▸ Directions
Reprint all entries without any alteration.

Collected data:
Lemma hash_or_fail_spec r s :
  let r' := (hash_or_fail r s).2 in
  (r_Decision r' = r_Decision r /\ (hash_failed r -> hash_failed r') /\ well_hashed r') \/ hash_failed r'.
Proof.
  cbv zeta. unfold hash_or_fail; cbv zeta.
  pose proof (finalize_decision r) as Hd. pose proof (hash_response_ref r) as Hh.
  destruct (bad_hash (r_DecisionHash (hash_response r))) eqn:E1.
  2:{ left. cbn [snd]. split_and!; [exact Hd| |by apply Hh]. intros [F1 F2].
      split; [by rewrite Hd|by apply finalize_errors]. }
  right. pose proof (hash_invalid_failed (hash_response r)) as F.
  generalize dependent (hash_response (hash_invalid (hash_response r))). intros r2 F.
  destruct (bad_hash (r_DecisionHash r2)); [|exact F].
  destruct (nextFallbackID "dec_hash_" s) as [s2 h]. exact F.
Qed.

Lemma fill_ids_decision q r : r_Decision (fill_ids q r) = r_Decision r /\
  r_DecisionID (fill_ids q r) = r_DecisionID r /\ r_Audit (fill_ids q r) = r_Audit r.
Proof. unfold fill_ids; cbv zeta. by repeat case_match. Qed.

Lemma finalize_answer q r now s :
  let r' := (finalizeRuntimeDecision q r now s).2 in
  (r_Decision r' = r_Decision r /\ (hash_failed r -> hash_failed r') /\ well_hashed r') \/ hash_failed r'.
Proof.
  cbv zeta. unfold finalizeRuntimeDecision; cbv zeta. set (n := normalizeRuntimeRequest q).
  pose proof (hash_or_fail_spec (fill_ids n r) s) as Hs. cbv zeta in Hs.
  destruct (hash_or_fail _ _) as [s1 r1]. cbn [snd] in *. unfold hash_failed at 1 in Hs.
  destruct (fill_ids_decision n r) as (E1 & _ & E2). by rewrite E1, E2 in Hs.
Qed.

(** ** The soft failure guard *)

Lemma guard_answer q r now s :
  let r' := (applySoftFailureGuard q r now s).2 in
  r_Decision r' = r_Decision r \/
  (r_Decision r = DecisionReviewRequired /\
   (r_Decision r' = DecisionForceReview \/ r_Decision r' = DecisionFailed)).
Proof.
  cbv zeta. unfold applySoftFailureGuard; cbv zeta.
  destruct (r_Decision r =? DecisionReviewRequired)%string eqn:E; cbn [negb]; [|by left].
  apply String.eqb_eq in E. destruct (soft_step _ _ _ _) as [st [stage|]]; [by left|].
  case_match; [by left|]. right. split; [done|]. destruct (isHighOrCritical _); cbn; auto.
Qed.

(** ** The checks *)

Definition refuses (v : option verdict) : Prop :=
  match v with Some v => executable (r_Decision (verdict_response v)) = false | None => True end.

Ltac refuse := unfold refuses; repeat case_match; simplify_eq; try done; vm_compute; reflexivity.

Lemma decisionByRisk_refuses risk : executable (decisionByRisk risk) = false.
Proof. unfold decisionByRisk. by case_match. Qed.

Lemma input_refuses q now s r : refuses (input_gate q now s r).
Proof. unfold input_gate. refuse. Qed.
Lemma pin_refuses b f q now s r : refuses (pin_gate b f q now s r).
Proof. unfold pin_gate; cbv zeta. refuse. Qed.
Lemma missing_refuses c b q now s r : refuses (missing_gate c b q now s r).
Proof. unfold missing_gate; cbv zeta. case_match; [done|]. apply decisionByRisk_refuses. Qed.

Lemma trust_decision q c : let t := evaluateFeatureTrustContract q c in
  ft_Blocked t = true -> ft_Decision t = decisionByRisk (q_RiskTier q).
Proof. cbv zeta. unfold evaluateFeatureTrustContract; cbv zeta. by repeat case_match. Qed.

▸ Worked solution
Lemma hash_or_fail_spec r s :
  let r' := (hash_or_fail r s).2 in
  (r_Decision r' = r_Decision r /\ (hash_failed r -> hash_failed r') /\ well_hashed r') \/ hash_failed r'.
Proof.
  cbv zeta. unfold hash_or_fail; cbv zeta.
  pose proof (finalize_decision r) as Hd. pose proof (hash_response_ref r) as Hh.
  destruct (bad_hash (r_DecisionHash (hash_response r))) eqn:E1.
  2:{ left. cbn [snd]. split_and!; [exact Hd| |by apply Hh]. intros [F1 F2].
      split; [by rewrite Hd|by apply finalize_errors]. }
  right. pose proof (hash_invalid_failed (hash_response r)) as F.
  generalize dependent (hash_response (hash_invalid (hash_response r))). intros r2 F.
  destruct (bad_hash (r_DecisionHash r2)); [|exact F].
  destruct (nextFallbackID "dec_hash_" s) as [s2 h]. exact F.
Qed.

Lemma fill_ids_decision q r : r_Decision (fill_ids q r) = r_Decision r /\
  r_DecisionID (fill_ids q r) = r_DecisionID r /\ r_Audit (fill_ids q r) = r_Audit r.
Proof. unfold fill_ids; cbv zeta. by repeat case_match. Qed.

Lemma finalize_answer q r now s :
  let r' := (finalizeRuntimeDecision q r now s).2 in
  (r_Decision r' = r_Decision r /\ (hash_failed r -> hash_failed r') /\ well_hashed r') \/ hash_failed r'.
Proof.
  cbv zeta. unfold finalizeRuntimeDecision; cbv zeta. set (n := normalizeRuntimeRequest q).
  pose proof (hash_or_fail_spec (fill_ids n r) s) as Hs. cbv zeta in Hs.
  destruct (hash_or_fail _ _) as [s1 r1]. cbn [snd] in *. unfold hash_failed at 1 in Hs.
  destruct (fill_ids_decision n r) as (E1 & _ & E2). by rewrite E1, E2 in Hs.
Qed.

(** ** The soft failure guard *)

Lemma guard_answer q r now s :
  let r' := (applySoftFailureGuard q r now s).2 in
  r_Decision r' = r_Decision r \/
  (r_Decision r = DecisionReviewRequired /\
   (r_Decision r' = DecisionForceReview \/ r_Decision r' = DecisionFailed)).
Proof.
  cbv zeta. unfold applySoftFailureGuard; cbv zeta.
  destruct (r_Decision r =? DecisionReviewRequired)%string eqn:E; cbn [negb]; [|by left].
  apply String.eqb_eq in E. destruct (soft_step _ _ _ _) as [st [stage|]]; [by left|].
  case_match; [by left|]. right. split; [done|]. destruct (isHighOrCritical _); cbn; auto.
Qed.

(** ** The checks *)

Definition refuses (v : option verdict) : Prop :=
  match v with Some v => executable (r_Decision (verdict_response v)) = false | None => True end.

Ltac refuse := unfold refuses; repeat case_match; simplify_eq; try done; vm_compute; reflexivity.

Lemma decisionByRisk_refuses risk : executable (decisionByRisk risk) = false.
Proof. unfold decisionByRisk. by case_match. Qed.

Lemma input_refuses q now s r : refuses (input_gate q now s r).
Proof. unfold input_gate. refuse. Qed.
Lemma pin_refuses b f q now s r : refuses (pin_gate b f q now s r).
Proof. unfold pin_gate; cbv zeta. refuse. Qed.
Lemma missing_refuses c b q now s r : refuses (missing_gate c b q now s r).
Proof. unfold missing_gate; cbv zeta. case_match; [done|]. apply decisionByRisk_refuses. Qed.

Lemma trust_decision q c : let t := evaluateFeatureTrustContract q c in
  ft_Blocked t = true -> ft_Decision t = decisionByRisk (q_RiskTier q).
Proof. cbv zeta. unfold evaluateFeatureTrustContract; cbv zeta. by repeat case_match. Qed.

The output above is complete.